ネオが「早く動こう」と考えているときというのは、もう少し詳しく言うと、 「(自分は早く動けない、だから)早く動こう」ということなのです。
自分は早く動けないというセルフイメージを持っているときのネオは、そのとおりの現実を作るので、どうやってもモーフィアスにかなわないのです。
話をもとに戻しましょう。
「どうしたらクライアントが増えるでしょうか?」と考えているときというのは、
「(私はクライアントが増えないのですが)どうしたら、クライアントが増えるでしょうか?」という状態、
つまり、「私はクライアントが増えない」というセルフイメージを無意識に持っているのです。

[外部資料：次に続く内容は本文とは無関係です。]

(** Two rows of day 1 uploaded into an empty collection, then read back. *)
Lemma getScheduleList_after_upload_example :
  let events :=
    [ {| Description := "Block C - US"; End_Time := "2:00 pm";
         Start_Time := "1:00 pm"; Block_Schedule := ""; Day := "US D1" |};
      {| Description := "Block D - US"; End_Time := "10:00 am";
         Start_Time := "9:00 am"; Block_Schedule := ""; Day := "D1" |} ] in
  exists c',
    parseAndUpdateSchedules events empty_collection
      [LoopTurn; SaveReply 0 None; SaveSettled; LoopTurn] = Some (Returns [], c')
    /\ v_name (getScheduleList "US Day 1" c') = "US Day 1"
    /\ List.map (fun e => startTime (ev_event e)) (v_schedule (getScheduleList "US Day 1" c'))
       = ["9:00 AM"; "1:00 PM"]
    /\ v_name (getScheduleList "US Day 2" c') = "NONE".
Proof.
  cbn zeta.
  match goal with
  | |- exists c', parseAndUpdateSchedules ?ev ?c0 ?tr = _ /\ _ => set (events := ev)
  end.
  destruct (parseAndUpdateSchedules events _ _) as [[[warnings | ex] c']|] eqn:Hrun;
    [|vm_compute in Hrun; discriminate Hrun..].
  assert (Hw : warnings = []).
  { vm_compute in Hrun. injection Hrun as <- _. reflexivity. }
  subst warnings. exists c'. split; [reflexivity|].
  assert (Hgen : Forall genuine [LoopTurn; SaveReply 0 None; SaveSettled; LoopTurn])
    by (repeat constructor).
  destruct (getScheduleList_after_upload events _ c' _ [] Hgen Hrun) as [Hin Hout].
  destruct (Hin "US Day 1") as (_ & Hname & _ & _ & Hevents); [vm_compute; discriminate|].
  split; [exact Hname|]. split.
  - rewrite <- (List.map_map ev_event startTime). cbn zeta in Hevents.
    destruct Hevents as [-> _]; [|vm_compute; reflexivity].
    set (l := List.map generateScheduleEvent (rows_of "US Day 1" events)).
    vm_compute in l. subst l. repeat constructor.
    + exists (13, 0), 1, 0, true. split; [lia|]. split; [lia|]. split; [|reflexivity].
      exists "1", "00". split; [now left|]. split; [right; now left | reflexivity].
    + exists (9, 0), 9, 0, false. split; [lia|]. split; [lia|]. split; [|reflexivity].
      exists "9", "00". split; [now left|]. split; [right; now left | reflexivity].
  - rewrite (Hout "US Day 2"); [reflexivity | vm_compute; reflexivity].
Defined.

(** ** The upload endpoints *)

Lemma strict_ne_false (x : option string) (s : string) :
  strict_ne x s = false <-> x = Some s.
Proof.
  destruct x as [v|]; simpl.
  - rewrite negb_false_iff, String.eqb_eq. split; congruence.
  - split; discriminate.
Qed.

Lemma strict_ne_true (x : option string) (s : string) :
  strict_ne x s = true <-> x <> Some s.
Proof.
  rewrite <- strict_ne_false. destruct (strict_ne x s); split; congruence.
Qed.

Lemma falsy_false (x : option string) :
  falsy x = false <-> exists v, x = Some v /\ v <> "".
Proof.
  destruct x as [v|]; simpl.
  - rewrite String.eqb_neq. split; [eauto|]. now intros (? & [= <-] & ?).
  - split; [discriminate|]. now intros (? & [=] & _).
Qed.

Lemma falsy_true (x : option string) :
  falsy x = true <-> x = None \/ x = Some "".
Proof.
  destruct x as [v|]; simpl.
  - rewrite String.eqb_eq. split; [intros ->; now right|]. intros [[=] | [= ->]]. reflexivity.
  - split; [now left | reflexivity].
Qed.

Lemma method_POST (m : string) : negb (String.eqb m "POST") = true <-> m <> "POST".
Proof. now rewrite negb_true_iff, String.eqb_neq. Qed.

(** The four checks of a request, in the order of the handlers. *)
Ltac request_gate req key Hm Ht Hb Ha :=
  destruct (negb (String.eqb (method req) "POST")) eqn:Hm;
  [apply method_POST in Hm
  |apply negb_false_iff, String.eqb_eq in Hm;
   destruct (strict_ne (content_type req) "text/csv") eqn:Ht;
   [apply strict_ne_true in Ht
   |apply strict_ne_false in Ht;
    destruct (falsy (body req)) eqn:Hb;
    [apply falsy_true in Hb
    |apply falsy_false in Hb;
     destruct (strict_ne (authorization req) (bearer key)) eqn:Ha;
     [apply strict_ne_true in Ha | apply strict_ne_false in Ha]]]].

(** What is left of the statement once the response is known. *)
Ltac answered :=
  cbn [res_status res_sent]; repeat split; intros;
  try discriminate; try reflexivity; try tauto;
  try (simpl; intuition (try reflexivity; try discriminate; try congruence); fail);
  try (repeat match goal with
              | H : _ /\ _ |- _ => destruct H
              | H : exists _, _ |- _ => destruct H
              | H : _ \/ _ |- _ => destruct H
              end; congruence).

Lemma parseAndUpdateDays_kept (days : list CSVDay) (c c' : Collection StoredDay)
  (tr : list Event) (r : Result unit) :
  parseAndUpdateDays days c tr = Some (r, c') -> dom (docs c) ⊆ dom (docs c').
Proof.
  unfold parseAndUpdateDays. destruct (run _ _) as [s|] eqn:Hs; [|discriminate].
  intros Hr. assert (c' = coll s) as -> by (destruct (status s); congruence).
  exact (proj1 (run_kept (M := Days) tr _ s Hs)).
Qed.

この「無力感」からくるセルフイメージを持っていることに気づきさえすれば、そのあとのセッションは、非常に簡単に進みます。
人によっては、ネオのごとく、あっという間にクライアントを増やします。
つまり、本当の課題とは、方法や手段ではなく、「セルフイメージ」だったのです。
このセルフイメージは、ほとんどの場合、意識されていません。
もちろん、気づくだけでは変わらないという意見もあるでしょう。
けれども、無意識の状態にあるときは、まったくコントロールできないのに対して、一度気づくことができれば、少しずつでも変化させることはできるのです。
クライアントが無意識に持っているセルフイメージを言語化して、意識できるようにサポートする。
これが、コーチの大切な役割の一つではないでしょうか。